Photographs by Rudy von Bernuth

Celebrating the 75th Anniversary of Save the Children

September 30 - December 30, 2007

Rudy von Bernuth is the Vice President and Managing Director of the Children in Emergencies and Crisis Development at Save the Children US. He is responsible for all of the agency’s international emergency responses, food security programs working with children in conflict situations, and child exploitation. In 1979, when he was with CARE, he witnessed the Khmer people fleeing from Cambodia to Thailand. He recorded what he saw with his camera, and one photo ended up on the cover of a U.S. government publication. He then realized that he could share with others what he experienced through photographs.

Since then von Bernuth has photographed village rituals, the seasonal rhythms of agrarian cultures, the mix of misery and beauty, timeless patterns and rhythms, needless disease and death. As he looks back on 30 years of photographs, he is struck by how much of what he photographed is disappearing or has already disappeared as “global progress” has reached the smallest villages in developing countries all over the world.

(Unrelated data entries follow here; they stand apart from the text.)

Lemma io_for_Raise {A} (xs1 xs2 : list A) (x : A) (body : A -> io unit)
  (tr : A -> list event) (t : list event) (e : exn) :
  (forall y, In y xs1 -> body y = (tr y, OK tt)) ->
  body x = (t, Raise e) ->
  io_for (xs1 ++ x :: xs2) body = (flat_map tr xs1 ++ t, Raise e).
Proof.
  induction xs1 as [|y xs1 IH]; intros H Hx.
  - cbn [app io_for flat_map]. rewrite Hx. reflexivity.
  - cbn [app io_for flat_map]. rewrite (H y (or_introl eq_refl)).
    rewrite IH by (auto; intros; apply H; right; assumption).
    cbn. now rewrite app_assoc.
Qed.

Lemma io_for_OK_inv {A} (xs : list A) (body : A -> io unit) (t : list event) :
  io_for xs body = (t, OK tt) ->
  forall x, In x xs -> snd (body x) = OK tt.
Proof.
  revert t. induction xs as [|y xs IH]; intros t H x Hx; [destruct Hx|].
  cbn [io_for] in H. apply io_bind_result_OK in H.
  destruct H as (t1 & [] & t2 & Hy & Hrest & _).
  destruct Hx as [<-|Hx]; [now rewrite Hy | eauto].
Qed.

(** ** The report stage *)

Section ReportStage.
Variable w : World.
Variables num_top_songs num_top_artists : Z.
Variable r : Recap.

Lemma songs_of_key (user : string) :
  In user (dict_keys (most_listened_songs r)) ->
  dict_get (most_listened_songs r) user = Some (songs_of r user).
Proof.
  intros H. apply dict_get_In in H. unfold songs_of.
  destruct (dict_get (most_listened_songs r) user); congruence.
Qed.

Lemma artists_of_key (user : string) :
  In user (dict_keys (most_listened_artists r)) ->
  dict_get (most_listened_artists r) user = Some (artists_of r user).
Proof.
  intros H. apply dict_get_In in H. unfold artists_of.
  destruct (dict_get (most_listened_artists r) user); congruence.
Qed.

Lemma minutes_of_key (user : string) :
  In user (dict_keys (minutes_listened r)) ->
  dict_get (minutes_listened r) user = Some (minutes_of r user).
Proof.
  intros H. apply dict_get_In in H. unfold minutes_of.
  destruct (dict_get (minutes_listened r) user); congruence.
Qed.

(** The list of line 193. *)
Lemma names_and_albums (songs : list Item) :
  if forallb has_album songs
  then map_result name_and_album songs
       = OK (map (fun thing => (item_Name thing, album_of thing)) songs)
  else map_result name_and_album songs = Raise (KeyError "AlbumArtist").
Proof.
  induction songs as [|x xs IH]; [reflexivity|].
  cbn [forallb map_result map].
  unfold name_and_album at 1 3, has_album at 1, album_of at 1, field.
  destruct (item_AlbumArtist x) as [album|]; cbn [bind andb]; [|reflexivity].
  destruct (forallb has_album xs); rewrite IH; reflexivity.
Qed.
(** * Vector_path: the three optimisation routines, embedded and verified

    The repository holds three algorithm modules written in JavaScript:

    - [MultiStageGraph.backwardCost]  (backward dynamic programming on a
      stage graph), with its driver [multiStageGraphWithEdges], which builds
      the cost matrix from a string of edges,
    - [TSP.nearestNeighbor]           (nearest-neighbour tour construction),
      with its driver [tsp] and the helpers [buildDistanceMatrix] and
      [generateCityPositions],
    - [FractionalKnapsack.fractionalKnapsack] with its helper [sortBoxes]
      (greedy fractional allocation).

    Each function is transcribed as an executable Rocq definition that keeps
    the control flow of the source: [for] loops become recursion over the list
    of indices they range over, the [while] loop becomes recursion on fuel,
    local arrays are lists updated by index, and the array that [sortBoxes]
    reorders in place lives in an explicit store.

    Numbers.  A JavaScript number is modelled by [jsnum]: an exact rational,
    [Infinity], [-Infinity] or [NaN].  Rounding of binary floating point is
    not modelled: arithmetic on finite values is exact.

    Built-ins.  [parseInt], [parseFloat], [String.prototype.trim],
    [Math.random] and the arithmetic of [calculateDistance] (with
    [Math.sqrt]) are parameters of the drivers: what is proved about a
    driver holds for every behaviour of them, under the assumptions that a
    statement lists. *)

From Stdlib Require Import QArith Qround Lqa ZArith Lia Sorted.
From stdpp Require Import base list strings pretty.

(** ** JavaScript values shared by the three modules *)

Module Js.

(** A JavaScript number. *)
Inductive jsnum : Type :=
  | Num (q : Q)
  | PInf
  | NInf
  | NaN.

(** [a + b] on numbers. *)
Definition js_add (a b : jsnum) : jsnum :=
  match a, b with
  | NaN, _ | _, NaN => NaN
  | PInf, NInf | NInf, PInf => NaN
  | PInf, _ | _, PInf => PInf
  | NInf, _ | _, NInf => NInf
  | Num x, Num y => Num (x + y)
  end.

Definition Qlt_bool (x y : Q) : bool := negb (Qle_bool y x).

(** [a < b] on numbers: every comparison with [NaN] is false. *)
Definition js_lt (a b : jsnum) : bool :=
  match a, b with
  | NaN, _ | _, NaN => false
  | _, NInf => false
  | PInf, _ => false
  | NInf, _ => true
  | Num _, PInf => true
  | Num x, Num y => Qlt_bool x y
  end.

(** [a !== Infinity]. *)
Definition js_not_INF (a : jsnum) : bool :=
  match a with PInf => false | _ => true end.
Lemma key_value_step_ok lines line (st st' : LoopState JsNumber) :
  ~ In LF line -> loop_ok st ->
  key_value_step Number lines line (trim line) st = Normal st' ->
  loop_ok st'.
Proof.
  intros Hlf [Hr Hk]. unfold key_value_step.
  destruct (0 <? indexOf [COLON] (trim line) 0)%Z eqn:Hpos.
  - pose proof (key_shaped line Hlf Hpos) as Hkey.
    destruct (eqb _ [] && _).
    + intros E. injection E as <-. split; [exact Hr | now intros _].
    + destruct (eqb _ []).
      * intros E. injection E as <-. now split.
      * intros E. injection E as <-. split; [|exact Hk]. simpl.
        apply obj_set_stored; [exact Hkey | apply type_value_stored | exact Hr].
  - intros E. injection E as <-. now split.
Qed.

Lemma line_step_ok lines line (st st' : LoopState JsNumber) :
  ~ In LF line -> loop_ok st ->
  line_step Number lines st line = Normal st' -> loop_ok st'.
Proof.
  intros Hlf [Hr Hk]. unfold line_step.
  destruct (inArray st) eqn:A.
  - destruct (startsWith _ _).
    + intros E. injection E as <-. split; [exact Hr | intros _; now apply Hk].
    + apply key_value_step_ok; [exact Hlf|]. split; [|discriminate]. simpl.
      apply obj_set_stored; [now apply Hk | apply strings_stored | exact Hr].
  - apply key_value_step_ok; [exact Hlf|].
    split; [exact Hr | rewrite A; discriminate].
Qed.
(** [escrow.f] read through the storage pointer [escrows[jobId]]. *)
Definition field {A : Type} (jobId : bytes32) (f : EscrowRecord -> A) : Contract A :=
  read (fun s => f (escrows s jobId)).

(** [escrow.f = v] written through the storage pointer. *)
Definition assign (jobId : bytes32) (f : EscrowRecord -> EscrowRecord) : Contract unit :=
  write (fun s => set_escrow jobId (f (escrows s jobId)) s).

(** [lockedBalance[who] += v], [lockedBalance[who] -= v] and
    [providerEarnings[who] += v]. *)
Definition lockedBalance_add (who : address) (v : uint256) : Contract unit :=
  old <- read (fun s => lockedBalance s who) ;;
  new <- add256 old v ;;
  write (set_lockedBalance who new).

Definition lockedBalance_sub (who : address) (v : uint256) : Contract unit :=
  old <- read (fun s => lockedBalance s who) ;;
  new <- sub256 old v ;;
  write (set_lockedBalance who new).

Definition providerEarnings_add (who : address) (v : uint256) : Contract unit :=
  old <- read (fun s => providerEarnings s who) ;;
  new <- add256 old v ;;
  write (set_providerEarnings who new).

(** ** Calls and execution context *)

(** The external entry points.  Only [createEscrow] and [receive()] are
    payable, so only they carry a value. *)
Inductive Call :=
| CreateEscrow (msg_value : uint256) (jobId : bytes32) (provider : address)
| ReleaseEscrow (jobId proofHash : bytes32)
| ReleaseWithProof (jobId : bytes32) (proof : bytes) (publicInputs : list uint256)
| RefundEscrow (jobId : bytes32) (reason : string)
| SetVerifier (_verifier : address)
| TransferOwnership (newOwner : address)
| EmergencyWithdraw
| Receive (msg_value : uint256).

(** What a call sees of the chain.  [call_verify a proof inputs] is the pair
    [(success, returndata)] of the low-level call
    [a.call(abi.encodeWithSignature("verify(bytes,uint256[])", proof, inputs))],
    and [verifier_calls a proof inputs] lists the calls into the ledger that
    the code at [a] (or code it hands control to) makes during that call,
    each with the context it runs in; [accepts_payment a v] tells whether
    the code at [a] accepts a plain transfer of [v] wei (an account without
    code always does). *)
#[local] Unset Elimination Schemes.
Inductive Ctx : Type := mkCtx {
  msg_sender : address;
  block_timestamp : uint256;
  call_verify : address -> bytes -> list uint256 -> bool * bytes;
  verifier_calls : address -> bytes -> list uint256 -> list (Ctx * Call);
  accepts_payment : address -> uint256 -> bool
}.
#[local] Set Elimination Schemes.

Definition with_sender (a : address) (c : Ctx) : Ctx :=
  mkCtx a (block_timestamp c) (call_verify c) (verifier_calls c)
        (accepts_payment c).

Definition with_timestamp (t : uint256) (c : Ctx) : Ctx :=
  mkCtx (msg_sender c) t (call_verify c) (verifier_calls c)
        (accepts_payment c).

(** The ABI encoding of a [bool] return value: one 32-byte word. *)
Definition abi_encode_bool (b : bool) : bytes :=
  (repeat x00 31%nat ++ [if b then x01 else x00])%list.

(** The call stack of the EVM holds 1024 frames.  A call into the ledger
    sent from outside is the first; each re-entry adds the frame of the
    verifier and the frame of its call into the ledger, so 511 re-entries
    fit, and a call beyond the limit fails and leaves the state. *)
Definition REENTRY_DEPTH : nat := 511%nat.

Section Ledger.

(** [keccak256] is the hash built into the EVM; [this] is [address(this)]. *)
Variable keccak256 : bytes -> bytes32.
Variable this : address.

(** [payable(to).call{value: v}("")]: the call fails when the ledger holds
    less than [v]; a payment to the ledger itself runs its empty [receive()],
    which leaves the balance as it was; otherwise the payee decides. *)
Definition call_value (c : Ctx) (to : address) (v : uint256) : Contract bool :=
  fun s =>
    if balance s <? v then Ok false s
    else if to =? this then Ok true s
    else if accepts_payment c to v then Ok true (set_balance (balance s - v) s)
    else Ok false s.

(** The payout of [v] wei to [to] goes through. *)
Definition deliverable (c : Ctx) (to : address) (v : uint256) (s : State) : Prop :=
  v <= balance s /\ (to = this \/ accepts_payment c to v = true).

(** *** Modifiers *)

Definition onlyOwner (c : Ctx) : Contract unit :=
  o <- read owner ;;
  require (msg_sender c =? o) "Only owner".

Definition escrowExists (jobId : bytes32) : Contract unit :=
  a <- field jobId amount ;;
  require (0 <? a) "Escrow does not exist".

Definition escrowNotSettled (jobId : bytes32) : Contract unit :=
  released <- field jobId isReleased ;;
  require (negb released) "Already released" ;;
  refunded <- field jobId isRefunded ;;
  require (negb refunded) "Already refunded".

(** *** Constructor *)

Definition constructor (deployer : address) : State :=
  mkState deployer 0 (fun _ => zero_record) (fun _ => 0) (fun _ => 0) 0 [].

(** *** Main functions *)

Definition createEscrow (c : Ctx) (msg_value : uint256)
    (jobId : bytes32) (provider : address) : Contract unit :=
  require (0 <? msg_value) "Must send ETH" ;;
  require (negb (provider =? 0)) "Invalid provider" ;;
  require (negb (provider =? msg_sender c)) "Cannot escrow to self" ;;
  existing <- field jobId amount ;;
  require (existing =? 0) "Escrow already exists" ;;
  write (set_escrow jobId
           (mkEscrow (msg_sender c) provider msg_value (block_timestamp c)
                     false false 0)) ;;
  lockedBalance_add (msg_sender c) msg_value ;;
  emit (EscrowCreated jobId (msg_sender c) provider msg_value).

Definition releaseEscrow (c : Ctx) (jobId proofHash : bytes32) : Contract unit :=
  escrowExists jobId ;;
  escrowNotSettled jobId ;;
  (* Only buyer or owner can release *)
  b <- field jobId buyer ;;
  o <- read owner ;;
  require ((msg_sender c =? b) || (msg_sender c =? o)) "Not authorized" ;;
  (* Mark as released *)
  assign jobId (set_isReleased true) ;;
  assign jobId (set_proofHash proofHash) ;;
  (* Update balances *)
  b <- field jobId buyer ;;
  a <- field jobId amount ;;
  lockedBalance_sub b a ;;
  p <- field jobId provider ;;
  a <- field jobId amount ;;
  providerEarnings_add p a ;;
  (* Transfer to provider *)
  p <- field jobId provider ;;
  a <- field jobId amount ;;
  success <- call_value c p a ;;
  require success "Transfer failed" ;;
  p <- field jobId provider ;;
  a <- field jobId amount ;;
  emit (EscrowReleased jobId p a proofHash).

(** [verifierContract.call(abi.encodeWithSignature("verify(bytes,uint256[])",
    proof, publicInputs))].  The verifier runs, and [reenter] executes the
    calls it makes into the ledger on the state the ledger is in; when the
    call fails, its frame is reverted, those calls included.  Only the
    success flag is kept by the caller. *)
Definition call_verifier (reenter : list (Ctx * Call) -> State -> State)
    (c : Ctx) (v : address) (proof : bytes) (publicInputs : list uint256)
    : Contract bool :=
  fun s =>
    if fst (call_verify c v proof publicInputs)
    then Ok true (reenter (verifier_calls c v proof publicInputs) s)
    else Ok false s.

Definition releaseWithProof (reenter : list (Ctx * Call) -> State -> State)
    (c : Ctx) (jobId : bytes32) (proof : bytes)
    (publicInputs : list uint256) : Contract unit :=
  escrowExists jobId ;;
  escrowNotSettled jobId ;;
  v <- read verifierContract ;;
  require (negb (v =? 0)) "Verifier not set" ;;
  (* Call the verifier contract *)
  v <- read verifierContract ;;
  verified <- call_verifier reenter c v proof publicInputs ;;
  require verified "Proof verification failed" ;;
  (* Mark as released *)
  assign jobId (set_isReleased true) ;;
  assign jobId (set_proofHash (keccak256 proof)) ;;
  (* Update balances *)
  b <- field jobId buyer ;;
  a <- field jobId amount ;;
  lockedBalance_sub b a ;;
  p <- field jobId provider ;;
  a <- field jobId amount ;;
  providerEarnings_add p a ;;
  (* Transfer to provider *)
  p <- field jobId provider ;;
  a <- field jobId amount ;;
  success <- call_value c p a ;;
  require success "Transfer failed" ;;
  p <- field jobId provider ;;
  a <- field jobId amount ;;
  h <- field jobId proofHash ;;
  emit (EscrowReleased jobId p a h).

The Westport Historical Society is honored to showcase these meaningful photographs that dramatically display a hardened reality for many children in war-torn areas of the world. The exhibit will officially open on Sunday September 30 and will run through the end of December.

 

A Statement from Rudy von Bernuth . . .

A Terrible Beauty

"In October, 1979, more than 30,000 Cambodians in the most abject conditions were moved by bus from jungles on the Cambodian frontier to a refugee camp in Thailand, sixty miles from the border. It was the beginning of a mass migration of Khmers fleeing the desolation left in the wake of the Pol Pot regime, and it was the beginning of my efforts to photograph the world in which I worked. That first day in Saikeo when I was confronted by despair, disease and death, I tried to record what I was seeing. When, several months later, I saw one of the photos I had taken that day on the cover of a US government publication, the idea that I could share what I saw with others by means of my photography was affirmed.

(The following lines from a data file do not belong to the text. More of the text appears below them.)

(** Write the record behind [metadata] to the slot file of its version.  The
    pointer is to a [const] record: the body reads it and nothing else. *)
Definition uvMetadataStore (metadata : positive) : M status :=
  m ← deref metadata;
  assert (version m >? 0);;
  (* Encode the given metadata. *)
  let content := encode m in
  (* Render the metadata file name. *)
  let n := u16 (indexOf (to_int (version m))) in
  let filename := filenameOf n in
  (* Write the metadata file, creating it if it does not exist. *)
  rv ← UvFsMakeOrReplaceFile filename content;
  if nonzero rv then
    uvErrorf "create %s: %s" [Str filename; ErrMsgString];;
    ret RAFT_IOERR
  else ret OK.

(** The loop of [ensure], with [todo] iterations left to run: [OK] when it ran
    to its end, else the code its body returned with. *)
Fixpoint ensure_loop (todo : nat) (metadata : positive) : M status :=
  match todo with
  | O => ret OK
  | S todo' =>
      m ← deref metadata;
      assign metadata (set_version m (u64 (version m + 1)));;
      rv ← uvMetadataStore metadata;
      if nonzero rv then ret rv
      else ensure_loop todo' metadata
  end.

(** Update both metadata files using the given one as seed, so they are created
    if they didn't exist. *)
Definition ensure (metadata : positive) : M status :=
  (* Update both metadata files, so they are created if they didn't
     exist. *)
  rv ← ensure_loop 2 metadata;
  if nonzero rv then ret rv
  else
    (* Also sync the data directory so the entries get created. *)
    rv ← UvFsSyncDir;
    if nonzero rv then
      uvErrorf "sync %s: %s" [UvDir; ErrMsgString];;
      ret RAFT_IOERR
    else ret OK.

(** The macro [logMetadata(PREFIX, M)]. *)
Definition logMetadata (prefix : string) (m : uvMetadata) : M unit :=
  uvDebugf
    ("metadata" ++ prefix ++ ": version %lld, term %lld, voted for %d")
    [Num (version m); Num (term m); Num (voted_for m)].

(** Read both slots, settle on one record, leave it behind [metadata] and
    rewrite both slot files from it.  [finish] is the end of the function,
    which the two branches that do not return early fall through to. *)
Definition uvMetadataLoad (metadata : positive) : M status :=
  (* Update the metadata files, so they are created if they did not exist. *)
  let finish : M status :=
    rv ← ensure metadata;
    if nonzero rv then ret rv else ret OK in
  (* Read the two metadata files (if available). *)
  '(rv, metadata1) ← loadFile 1 indeterminate;
  if nonzero rv then ret rv
  else
    logMetadata "1" metadata1;;
    '(rv, metadata2) ← loadFile 2 indeterminate;
    if nonzero rv then ret rv
    else
      logMetadata "2" metadata2;;
      (* Check the versions. *)
      if (version metadata1 =? 0) && (version metadata2 =? 0) then
        (* Neither metadata file exists: have a brand new server. *)
        m ← deref metadata;
        assign metadata (set_version m 0);;
        m ← deref metadata;
        assign metadata (set_term m 0);;
        m ← deref metadata;
        assign metadata (set_voted_for m 0);;
        finish
      else if version metadata1 =? version metadata2 then
        (* The two metadata files can't have the same version. *)
        ret RAFT_CORRUPT
      else
        (* Pick the metadata with the greater version. *)
        (if version metadata1 >? version metadata2
         then assign metadata metadata1
         else assign metadata metadata2);;
        finish.

(** ** Vocabulary of the statements *)

(** The first [n] filesystem calls to come do not fail. *)
Definition no_fault (n : nat) (script : list bool) : bool :=
  forallb negb (take n script).

Definition is_write (c : fs_call) : bool :=
  match c with
  | MakeOrReplaceFile _ _ => true
  | _ => false
  end.

(** The writes among the filesystem calls made so far. *)
Definition writes (s : state) : list fs_call := filter is_write (calls s).

(** The name of the file [uvMetadataStore] writes a record of version [v]
    to. *)
Definition slot_file (v : Z) : string :=
  filenameOf (u16 (indexOf (to_int v))).

(** The state after a store of [m] through [p] that did not fail. *)
Definition stored (s : state) (p : positive) (m : uvMetadata) : state :=
  mkState (<[p := m]> (mem s))
          (<[slot_file (version m) := encode m]> (files s))
          (tl (faults s))
          (calls s ++ [MakeOrReplaceFile (slot_file (version m)) (encode m)])
          (tracer s).

(** The log record [logMetadata] emits. *)
Definition metadata_record (prefix : string) (m : uvMetadata) : log_record :=
  mkLog DEBUG
    ("metadata" ++ prefix ++ ": version %lld, term %lld, voted for %d")
    [Num (version m); Num (term m); Num (voted_for m)].

(** The state in which [uvMetadataLoad] checks the versions when both slot
    files were there and were read in full as [metadata1] and [metadata2]. *)
Definition after_two_reads (s : state) (metadata1 metadata2 : uvMetadata)
  : state :=
  let s := entered s (FileExists "metadata1") in
  let s := entered s (ReadFileInto "metadata1" METADATA_CONTENT_SIZE) in
  let s := logged s (metadata_record "1" metadata1) in
  let s := entered s (FileExists "metadata2") in
  let s := entered s (ReadFileInto "metadata2" METADATA_CONTENT_SIZE) in
  logged s (metadata_record "2" metadata2).

(** The record [uvMetadataLoad] hands to [ensure], for the records
    [metadata1] and [metadata2] read from the slots with versions that differ
    or are both zero. *)
Definition authoritative (metadata1 metadata2 : uvMetadata) : uvMetadata :=
  if (version metadata1 =? 0) && (version metadata2 =? 0) then zero_metadata
  else if version metadata1 >? version metadata2 then metadata1
  else metadata2.

(** The first half of [uvMetadataLoad] ran from [s] to [s'] and read
    [metadata1] and [metadata2] from the two slots, both with code [0]. *)
Definition slots_read (s : state) (metadata1 metadata2 : uvMetadata)
  (s' : state) : Prop :=
  exists s1 s1' s2,
    loadFile 1 indeterminate s = Some ((OK, metadata1), s1) /\
    logMetadata "1" metadata1 s1 = Some (tt, s1') /\
    loadFile 2 indeterminate s1' = Some ((OK, metadata2), s2) /\
    logMetadata "2" metadata2 s2 = Some (tt, s').

(** The directory is in the state the alternating writes keep it in: record
    [a] sits in the slot file of its version and [b], of the next version, in
    the slot file of its own, all this below 2^31. *)
Definition alternating (dir : gmap string (list byte)) (a b : uvMetadata)
  : Prop :=
  valid a /\ valid b /\ 0 < version a /\ version b = version a + 1 /\
  version b < 2 ^ 31 /\
  dir !! slot_file (version a) = Some (encode a) /\
  dir !! slot_file (version b) = Some (encode b).

(** ** Scenarios *)

(** The address of the record the caller hands to [uvMetadataLoad]. *)
Definition caller : positive := 1%positive.

(** A state with record [m] behind [caller], the given files in the data
    directory, no filesystem failure ahead, and nothing done yet. *)
Definition start (m : uvMetadata) (dir : gmap string (list byte)) : state :=
  mkState {[caller := m]} dir [] [] [].

(** The state [uvMetadataLoad] is started in: what is behind [caller] is of
    no account. *)
Definition scenario (dir : gmap string (list byte)) : state :=
  start (mkMetadata 7 7 7) dir.

(** Fresh start: no slot file. *)
Definition fresh_dir : gmap string (list byte) := ∅.

(** Resume: versions 3 and 4. *)
Definition resume_dir : gmap string (list byte) :=
  <["metadata2" := encode (mkMetadata 4 2 5)]>
    (<["metadata1" := encode (mkMetadata 3 2 5)]> ∅).

(** Torn write: the second slot holds 3 bytes only. *)
Definition torn_dir : gmap string (list byte) :=
  <["metadata2" := [x01; x00; x00]]>
    (<["metadata1" := encode (mkMetadata 3 2 5)]> ∅).

(** Tie: both slots at version 3. *)
Definition tie_dir : gmap string (list byte) :=
  <["metadata2" := encode (mkMetadata 3 2 6)]>
    (<["metadata1" := encode (mkMetadata 3 2 5)]> ∅).

(** A well-tagged first slot whose version field is zero. *)
Definition zero_version_dir : gmap string (list byte) :=
  <["metadata1" := encode (mkMetadata 0 2 5)]> ∅.

(** The first slot at version 2^31 - 1, the greatest [int]. *)
Definition int_max_dir : gmap string (list byte) :=
  <["metadata1" := encode (mkMetadata 2147483647 1 1)]> ∅.

(** A 32-byte buffer whose tag field is 2^32 + 1. *)
Definition high_tag_buffer : list byte :=
  le_bytes 8 (2 ^ 32 + 1) ++ le_bytes 8 7 ++ le_bytes 8 8 ++ le_bytes 8 9.

(** A 32-byte buffer whose tag field is 2. *)
Definition bad_tag_buffer : list byte :=
  le_bytes 8 2 ++ le_bytes 8 7 ++ le_bytes 8 8 ++ le_bytes 8 9.

(** A first slot file of 32 bytes with the tag 2. *)
Definition bad_tag_dir : gmap string (list byte) :=
  <["metadata1" := bad_tag_buffer]> ∅.

(** State [s] with the given outcomes in store for the filesystem calls to
    come. *)
Definition with_faults (s : state) (script : list bool) : state :=
  mkState (mem s) (files s) script (calls s) (tracer s).

(** The state a run ended in ([s] itself if it aborted). *)
Definition state_after {A : Type} (run : M A) (s : state) : state :=
  match run s with
  | Some (_, s') => s'
  | None => s
  end.

(** ** Codec lemmas *)

Lemma Z_of_byte_range (b : byte) : 0 <= Z_of_byte b < 256.
Proof.
  unfold Z_of_byte. pose proof (Byte.to_N_bounded b) as Hb. lia.
Qed.

Lemma Z_of_byte_of_Z (z : Z) : Z_of_byte (byte_of_Z z) = z mod 256.
Proof.
  unfold Z_of_byte, byte_of_Z.
  assert (Hr : 0 <= z mod 256 < 256) by (apply Z.mod_pos_bound; lia).
  destruct (Byte.of_N (Z.to_N (z mod 256))) as [b|] eqn:Hb.
  - apply Byte.to_of_N in Hb. rewrite Hb. lia.
  - pose proof (Byte.to_of_N_option_map (Z.to_N (z mod 256))) as Hm.
    rewrite Hb in Hm. simpl in Hm.
    destruct (N.leb_spec (Z.to_N (z mod 256)) 255); [discriminate | lia].
Qed.

Lemma length_le_bytes (n : nat) (z : Z) : length (le_bytes n z) = n.
Proof. revert z. induction n as [|n IH]; intros z; simpl; [done | by rewrite IH]. Qed.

Over the years since 1979, my camera has been the means by which I have explored and appreciated the world in which I work. During normal hours my job has focused my attention on doing something to help children and their families survive in an often very hostile environment. But in the dawn hours and early evening, my camera was the pass key to village rituals and the seasonal rhythms of agrarian cultures, very different from the world from which I came.

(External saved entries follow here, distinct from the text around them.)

Lemma varchar_Err n column s e :
  varchar n column s = Err e →
  (n < char_length s)%nat ∧ e = string_data_right_truncation column.
Proof.
  intros H. split.
  - destruct (decide (char_length s ≤ n)%nat) as [Hfit|]; [|lia].
    by rewrite (varchar_fits _ column _ Hfit) in H.
  - unfold varchar in H. destruct (all_spaces _); by simplify_eq.
Qed.

Ltac open_varchar :=
  repeat match goal with
  | H : varchar _ _ _ = Ok _ |- _ => apply varchar_Ok in H
  end.

Lemma users_assign_Ok r r' : users_assign r = Ok r' → user_sizes r'.
Proof.
  unfold users_assign, user_sizes. intros H. inv_ok. open_varchar.
  subst r'. simpl. done.
Qed.

Lemma projects_assign_Ok r r' : projects_assign r = Ok r' → project_sizes r'.
Proof.
  unfold projects_assign, project_sizes. intros H. inv_ok. open_varchar.
  subst r'. simpl. done.
Qed.

Lemma tasks_assign_Ok r r' : tasks_assign r = Ok r' → task_sizes r'.
Proof.
  unfold tasks_assign, task_sizes. intros H. inv_ok. open_varchar.
  subst r'. simpl. done.
Qed.

Lemma time_entries_assign_Ok r r' :
  time_entries_assign r = Ok r' → (char_length (te_entry_type r') ≤ 50)%nat.
Proof.
  unfold time_entries_assign. intros H. inv_ok. open_varchar.
  subst r'. simpl. done.
Qed.

Lemma timesheets_assign_Ok r r' :
  timesheets_assign r = Ok r' → (char_length (sh_status r') ≤ 50)%nat.
Proof.
  unfold timesheets_assign. intros H. inv_ok. open_varchar.
  subst r'. simpl. done.
Qed.

Lemma notifications_assign_Ok r r' :
  notifications_assign r = Ok r' → notification_sizes r'.
Proof.
  unfold notifications_assign, notification_sizes. intros H. inv_ok.
  open_varchar. subst r'. simpl. done.
Qed.

Lemma users_assign_fits r : user_sizes r → users_assign r = Ok r.
Proof.
  intros (? & ? & ? & ? & ?). unfold users_assign.
  rewrite !varchar_fits by done. by destruct r.
Qed.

As I look back over almost 30 years’ efforts, I am continuously struck by how much of what I have photographed is disappearing or has already disappeared, as “global progress” reaches even to Timbuktu and the villages of Bangladesh and Nepal. The Hanoi I visited in 1986 was still mostly the colonial capital the French had left behind in the 1950’s, with bicycles and rickshaws on the sleepy avenues, and the grand but shuttered Hotel Metropole had not yet become an ultra swank Sofitel in the midst of urban congestion.

The world I have tried to capture always startled me with the inextricable mix of misery and beauty, timeless patterns and rhythms, needless disease and death, a terrible beauty I have tried to capture while working for change."